There are concerns that stocks are trading on news that isn't really "news" and that the moves are exaggerated due to the fact that some investors are sitting on the sidelines waiting for more evidence the market's move up is for real.

The recession officially ended last year. But didn't we already know that? The market even jumped after the Federal Reserve took no action Tuesday -- a move that was not surprising in the least.

And none of this news does changes the fact that people are still worried about the health of the economy going forward.

"The markets are divorced from fundamentals and they have been for a while. Many people can't even decide what the fundamentals are," said Richard Ross, global technical strategist with Auerbach Grayson, a broker dealer in New York. "That's why volume is low and people don't have that much conviction about the rally."

Ross said it's curious that stocks have headed higher lately since many of the issues that spooked investors just a few months ago -- worries about a double-dip recession, political uncertainty surrounding the mid-term elections and fears about the sovereign debt crisis in Europe -- haven't exactly disappeared.

"Has anything really changed all that much in the past four months? Not really," he said. "There's no more clarity about the housing market and employment now than there was four months ago."

But Lawrence Creatura, a portfolio manager with Federated Investors in Rochester, N.Y., said that volatile times are exactly when long-term investors should be pouncing on quality stocks. It will be too late once it's obvious the economy has improved.

"The stock market will move well in advance of any observable improvement in the economy," he said. "The average person will scratch their head and say this rally is not supported by the data. But that doesn't mean it's a bad time to invest. In fact, for that exact reason it may be a good time to look at stocks."

Creatura added that because the economic outlook remains murky, investors are better off sticking with blue chip firms that pay healthy dividends. They should, in theory, do better even if growth is sluggish.

He pointed to defense contractor Raytheon (RTN, Fortune 500) and healthcare giant Johnson & Johnson (JNJ, Fortune 500) (despite its recent problems) as prime examples of safe stocks. Creatura doesn't own either stock in any of the funds he manages for Federated.

Still, it's not a slam dunk that the economy is going to be significantly better 12 months from now. Many economists are worried that this will be a slow, painful recovery. So the market as a whole may be getting ahead of itself.

"There are glimpses of a recovery. Unfortunately, there's not much more to the story right now," said Bill Stone, chief investment strategist with PNC Wealth Management in Philadelphia.

Making matters even more confusing for the average investor is the fact that other assets which tend to do well in "unusually uncertain" times -- to borrow a phrase from Federal Reserve chairman Ben Bernanke -- are also rallying.

Investors have flocked to long-term U.S. Treasurys over the past few months, sending their yields closer to their historic late 2008 lows than to levels you'd normally associate with a recovering economy.

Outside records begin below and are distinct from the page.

Lemma sforall_lower_dropped s :
  sforall (λ d, negb (is_dropped d)) s = true → sforall (λ d, negb (is_dropped d)) (lower s) = true.
Proof.
  unfold lower. induction s as [|c s IH]; [done|]. cbn [sforall smap].
  intros [Hc Hs]%andb_true_iff. rewrite (IH Hs), andb_true_r. revert Hc. by all_ascii c.
Qed.

Lemma split_netloc_nonempty s net rest :
  split_netloc s = (net, rest) → nonempty net = true →
  s = "//" +:+ (net +:+ rest) ∧ sforall (λ c, negb (is_netloc_delim c)) net = true ∧
  (rest = "" ∨ ∃ c t, rest = String c t ∧ is_netloc_delim c = true).
Proof.
  destruct s as [|a [|b s]]; [by intros [= <- <-]..|]. cbn [split_netloc].
  destruct ((a ≟ "/"%char) && (b ≟ "/"%char)) eqn:E; [|by intros [= <- <-]].
  intros Hs _. bool_prop. subst. split; [|by apply (span_not_rooted s)].
  by apply span_not_eq in Hs as ->.
Qed.

(** A URL with a scheme and an authority, rebuilt without its query and fragment, parses to the
    same scheme, authority, path and parameters. *)
Lemma urlparse_urlunparse uri p :
  urlparse uri = Ok p → nonempty (scheme p) = true → nonempty (netloc p) = true →
  let bare := URL (scheme p) (netloc p) (path p) (params p) "" "" in
  urlparse (urlunparse bare) = Ok bare ∧
  char_in "?" (urlunparse bare) = false ∧ char_in "#" (urlunparse bare) = false.
Proof.
  unfold urlparse at 1. destruct (split_scheme (clean_url uri)) as [sch rest] eqn:Es.
  destruct (split_netloc rest) as [net rest'] eqn:En. intros H.
  apply result_seq_ok in H as [Hbr H].
  destruct (split_once "#" rest') as [r1 frag] eqn:E1, (split_once "?" r1) as [r q] eqn:E2.
  fold (split_path sch r) in H. destruct (split_path sch r) as [pth par] eqn:Ep.
  injection H as <-. cbn [scheme netloc path params]. intros Hsch Hnet. cbv zeta.
  destruct (split_scheme_nonempty _ _ _ Es Hsch) as (s0 & Hu & Hlow & Hsc & Hal).
  destruct (split_netloc_nonempty _ _ _ En Hnet) as (Hrest & Hdelim & Hstart).
  destruct (cut_rooted rest' r Hstart) as (Hroot & Hh & Hq & t' & Ht');
    [by rewrite E1; cbn [fst]; rewrite E2|].
  destruct (split_join_path sch r pth par Hroot Ep) as (Hroot' & Hsplit & t & Ht).
  set (tail := join_path pth par) in *.
  assert (Hclean : sforall (λ d, negb (is_dropped d)) (clean_url uri) = true) by apply sforall_sfilter.
  rewrite Hu, Hrest, Ht', Ht in Hclean.
  change (String ":" ?x) with (":" +:+ x) in Hclean. rewrite !sforall_app, !andb_true_iff in Hclean.
  destruct Hclean as (Hc1 & _ & _ & Hc2 & (Hc3 & _) & _).
  rewrite Ht, char_in_app in Hh, Hq. apply orb_false_iff in Hh as [Hh _], Hq as [Hq _].
  assert (Hun : urlunparse (URL sch net pth par "" "") = lower s0 +:+ String ":" ("//" +:+ (net +:+ tail))).
  { unfold urlunparse. cbn [scheme netloc path params query fragment]. fold (join_path pth par).
    fold tail. rewrite Hsch, <- Hlow. cbn [nonempty].
    destruct Hroot' as [Hr|[v Hr]]; rewrite Hr; [done|by destruct v]. }
  assert (Hnodelim : ∀ c, is_netloc_delim c = true → char_in c net = false).
  { intros c Hc. unfold char_in. apply negb_false_iff. eapply sforall_impl; [|exact Hdelim].
    intros d Hd. cbv beta in *. apply negb_true_iff. apply bool_decide_eq_false. intros ->.
    by rewrite Hc in Hd. }
  assert (Hcl : clean_url (lower s0 +:+ String ":" ("//" +:+ (net +:+ tail))) =
    lower s0 +:+ String ":" ("//" +:+ (net +:+ tail))).
  { destruct s0 as [|c s0]; [done|]. eapply clean_url_plain; [reflexivity| |].
    - revert Hal. clear. by all_ascii c.
    - change (String ":" ?x) with (":" +:+ x). rewrite !sforall_app.
      rewrite sforall_lower_dropped, Hc2, Hc3 by done. done. }
  rewrite Hun. split_and!.
  - unfold urlparse. rewrite Hcl, split_scheme_lower by done.
    change (split_netloc ("//" +:+ (net +:+ tail))) with (span_not is_netloc_delim (net +:+ tail)).
    rewrite span_not_stop, Hbr by done. cbn [mbind result_bind].
    rewrite (split_once_none "#") by (by apply negb_false_iff in Hh).
    rewrite (split_once_none "?") by (by apply negb_false_iff in Hq).
    fold (split_path (lower s0) tail). rewrite <- Hlow, Hsplit. done.
  - change (String ":" ?x) with (":" +:+ x). rewrite !char_in_app, Hq, (Hnodelim "?"%char) by done.
    rewrite !orb_false_r. unfold char_in. apply negb_false_iff.
    eapply sforall_impl; [|by apply sforall_lower_scheme, Hsc]. intros d. by all_ascii d.
  - change (String ":" ?x) with (":" +:+ x). rewrite !char_in_app, Hh, (Hnodelim "#"%char) by done.
    rewrite !orb_false_r. unfold char_in. apply negb_false_iff.
    eapply sforall_impl; [|by apply sforall_lower_scheme, Hsc]. intros d. by all_ascii d.
Qed.
Lemma appended_asks e p q ps :
  urlparse e = Ok p → query_ready e p → urlencode ps = Ok q → ps ≠ [] →
  ∃ p', urlparse (appended e p q) = Ok p' ∧ asks p p' ps.
Proof.
  intros Hp [Hhash Hready] Hq Hne. pose proof (urlencode_tail _ _ Hq) as Ht.
  destruct (urlencode_nonempty _ _ Hq Hne) as (c & t & Ec). apply parse_qsl_urlencode in Hq as [Hq _].
  unfold appended. destruct (nonempty (query p)) eqn:En.
  - rewrite Hready. cbn [orb]. destruct (endswith e "&") eqn:Eand.
    + apply endswith_spec in Eand as [e0 He]. rewrite Ec in *.
      eexists. split; [by apply (urlparse_extend_any _ _ _ p)|]. apply asks_after.
      rewrite He in Hp, Hhash. destruct (query_last _ _ _ Hhash eq_refl Hp En) as [q0 Hq0]. rewrite Hq0, parse_qsl_trailing, str_snoc, parse_qsl_app. by rewrite Hq.
    + rewrite str_snoc. eexists. split; [by apply (urlparse_extend_query _ _ p)|]. apply asks_after.
      by rewrite parse_qsl_app, Hq.
  - destruct Hready as [Hamp Hqm]. rewrite Hamp, orb_false_r. apply nonempty_false in En.
    destruct Hqm as [Hqm|(e0 & -> & Hqm)].
    + destruct (endswith e "?") eqn:Eq.
      { apply endswith_spec in Eq as [e0 ->]. by rewrite char_in_app, orb_true_r in Hqm. }
      rewrite str_snoc. eexists. split; [by apply (urlparse_add_query _ _ p)|]. apply asks_after.
      by rewrite En, Hq.
    + assert (endswith (e0 +:+ "?") "?" = true) as -> by (apply endswith_spec; by exists e0).
      cbn [orb]. rewrite str_snoc. rewrite char_in_app in Hhash. apply orb_false_iff in Hhash as [Hhash _].
      destruct (urlparse_open_query e0 p Hhash Hqm Hp) as (Eq & p0 & Hp0 & E1 & E2 & E3 & E4).
      eexists. split; [by apply (urlparse_add_query _ _ p0)|]. unfold asks.
      cbn [scheme netloc path params query fragment]. by rewrite Eq, Hq.
Qed.

Lemma end_session_keys k a b c d e f :
  k ∈ (end_session_params a b c d e f).*1 → ∃ n, n ∈ RESERVED_END_SESSION_PARAMS ∧ k = text n.
Proof.
  unfold end_session_params. rewrite !fmap_app, !elem_of_app.
  assert (Ho : ∀ n (o : option ustr), k ∈ (optional_param n o).*1 → k = text n).
  { intros n o. unfold optional_param. destruct o; cbn; rewrite ?elem_of_cons, elem_of_nil; naive_solver. }
  intros [H|[H|[H|[H|[H|H]]]]]; apply Ho in H; subst;
    (eexists; split; [|done]; unfold RESERVED_END_SESSION_PARAMS; repeat (first [by left|right])).
Qed.

Lemma end_session_asked extra a b c d e f :
  NoDup extra.*1 → negb (length (end_session_collisions extra) =? 0) = false →
  alist_update (end_session_params a b c d e f) extra = end_session_params a b c d e f ++ extra.
Proof.
  intros Hd Hc. unfold end_session_collisions in Hc. rewrite reserved_in_nil in Hc.
  apply alist_update_new; [done|]. intros k Hk (n & Hn & ->)%end_session_keys. by apply (Hc n).
Qed.

(** *** Running alone *)

Lemma aio_logout_alone env http_date wall http clock header {PyJWK : Type} new_pyjwk decode hash_key
    hash_uri nan_sleep loop jwt c addr injected :
  sane_backoff env → validate_endpoints (config_policy c) = true →
  (∀ address, addr = Some address → countable address (config_policy c)) →
  runs tv (λ _, True) (tv_inv env http)
    (aio_validate_logout_token env http_date wall http clock header (PyJWK:=PyJWK) new_pyjwk decode
       hash_key hash_uri nan_sleep loop jwt c addr injected)
    (validate_logout_token env http_date wall http clock header new_pyjwk decode jwt c addr injected).
Proof.
  intros Henv Hve Hc. eapply (runs_bind _ _ _ (λ _, True) _ _ (λ _, True)); [by apply same_validate_token| |].
  - intros t _. exact (any_outcome _ t).
  - intros claims _. apply runs_seq; [apply runs_pure|]. intros _. apply runs_ret.
Qed.

Lemma aio_id_token_alone env http_date wall http clock header {PyJWK : Type} new_pyjwk decode hash_key
    hash_uri nan_sleep loop jwt c addr injected nonce access_token code max_age :
  sane_backoff env → validate_endpoints (config_policy c) = true →
  (∀ address, addr = Some address → countable address (config_policy c)) →
  runs tv (λ _, True) (tv_inv env http)
    (aio_validate_id_token env http_date wall http clock header (PyJWK:=PyJWK) new_pyjwk decode
       hash_key hash_uri nan_sleep loop jwt c addr injected nonce access_token code max_age)
    (validate_id_token env http_date wall http clock header new_pyjwk decode jwt c addr injected
       nonce access_token code max_age).
Proof.
  intros Henv Hve Hc. eapply (runs_bind _ _ _ (λ _, True) _ _ (λ _, True)); [by apply same_validate_token| |].
  - intros t _. exact (any_outcome _ t).
  - intros claims _. apply runs_seq; [apply runs_pure|]. intros [k al].
    apply runs_seq; [apply runs_pure|]. intros _. apply runs_ret.
Qed.

(** ** Properties *)

(** C23: [validate_logout_token] accepts exactly the logout tokens.  From any reachable state it
    leaves the state [validate_token] leaves, and returns claims exactly when [validate_token]
    returns them and they keep the rules of Back-Channel Logout: [iss], [aud], [iat], [jti] and
    [events] are there, [nonce] is not, [sub] or [sid] is there and not null, and [events] is an
    object with the back-channel logout member.  When it fails, it is with the error of
    [validate_token], or with a logout-token error of the payload over claims that
    [validate_token] returned.  The claims it returns are those of an accepted token, and they
    never pass as an ID token for a request with a nonce. *)
Theorem validate_logout_token_sound env http_date wall http clock header {PyJWK : Type} new_pyjwk
    decode jwt c addr injected s :
  reachable env http_date wall http clock header (PyJWK:=PyJWK) new_pyjwk decode s →
  let token := validate_token env http_date wall http clock header new_pyjwk decode jwt c addr
                 injected s in
  let logout := validate_logout_token env http_date wall http clock header new_pyjwk decode jwt c
                  addr injected s in
  logout.2 = token.2 ∧
  (∀ claims, logout.1 = Ok claims ↔ token.1 = Ok claims ∧
     has_key "iss" claims = true ∧ has_key "aud" claims = true ∧ has_key "iat" claims = true ∧
     has_key "jti" claims = true ∧ has_key "events" claims = true ∧
     has_key "nonce" claims = false ∧ (dget "sub" claims ≠ VNone ∨ dget "sid" claims ≠ VNone) ∧
     ∃ events, dget "events" claims = VDict events ∧
       has_key "http://schemas.openid.net/event/backchannel-logout" events = true) ∧
  (∀ e, logout.1 = Err e → token.1 = Err e ∨
     ∃ claims msg, token.1 = Ok claims ∧
       e = Exn LogoutTokenValidationException msg (Some "payload") [] []) ∧
  (∀ claims, logout.1 = Ok claims →
     token_sound env http header new_pyjwk decode jwt c addr claims ∧
     ∀ now al client_id nonce access_token code max_age lw default_now,
       validate_id_token_claims now claims al client_id (Some nonce) access_token code max_age lw
         default_now ≠ Ok ()).
Proof.
  intros Hreach token logout.
  pose proof (triple_validate_token env http_date wall http clock header new_pyjwk decode
    jwt c addr injected s (reachable_inv _ _ _ _ _ _ _ _ _ Hreach)) as H. fold token in H.
  assert (Hrun : logout = (match token.1 with Ok v => _ ← validate_logout_token_claims v; Ok v
    | Err e => Err e end, token.2)).
  { unfold logout, validate_logout_token, mbind, stM_bind, lift, mret, stM_ret. fold token.
    destruct token as [[v|e] s1]; [|done]. simpl. by destruct (validate_logout_token_claims v). }
  rewrite Hrun. cbn [fst snd]. split; [done|]. destruct token as [[v|e] s1]; cbn [fst].
  2: { split_and!; [by intros claims; split; [|intros [? _]]|intros e' [= <-]; by left|done]. }
  assert (Hok : ∀ claims, (_ ← validate_logout_token_claims v; Ok v) = Ok claims ↔
    v = claims ∧ validate_logout_token_claims claims = Ok ()).
  { intros claims. rewrite result_bind_ok. split; [by intros ([] & ? & [= <-])|].
    intros [<- ?]. by exists (). }
  split_and!.
  - intros claims. rewrite Hok, validate_logout_token_claims_ok, required_claims_spelt. naive_solver.
  - intros e He. right. destruct (validate_logout_token_claims v) as [[]|e'] eqn:Ev; [done|].
    injection He as <-. destruct (validate_logout_token_claims_errors v e' Ev) as [msg ->].
    by exists v, msg.
  - intros claims [<- Hv]%Hok. destruct H as (_ & accepted & Hcl & Hout).
    split; [by eapply token_accepted_sound|]. intros. by apply logout_not_id_token.
Qed.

And the ultimate bet on fear, gold, has hit several all-time highs this month.

Mills also pointed out that in some cases, investors are more interested in the corporate debt securities of blue chip companies than their stocks -- despite the fact that yields on the bonds are lower than the company's dividends.

IBM (IBM, Fortune 500) is a perfect example of this bizarre phenomenon. It sold bonds last month that yielded 1% even as its stock pays a dividend that yields 2%.

Add all that up and it's clear that nobody has any idea what's next for the economy or stocks.

"The reality is growth is going to be slow so we're going to continue to get a series of mixed signals," Mills said. "But the market will always try and confound the greatest number of people."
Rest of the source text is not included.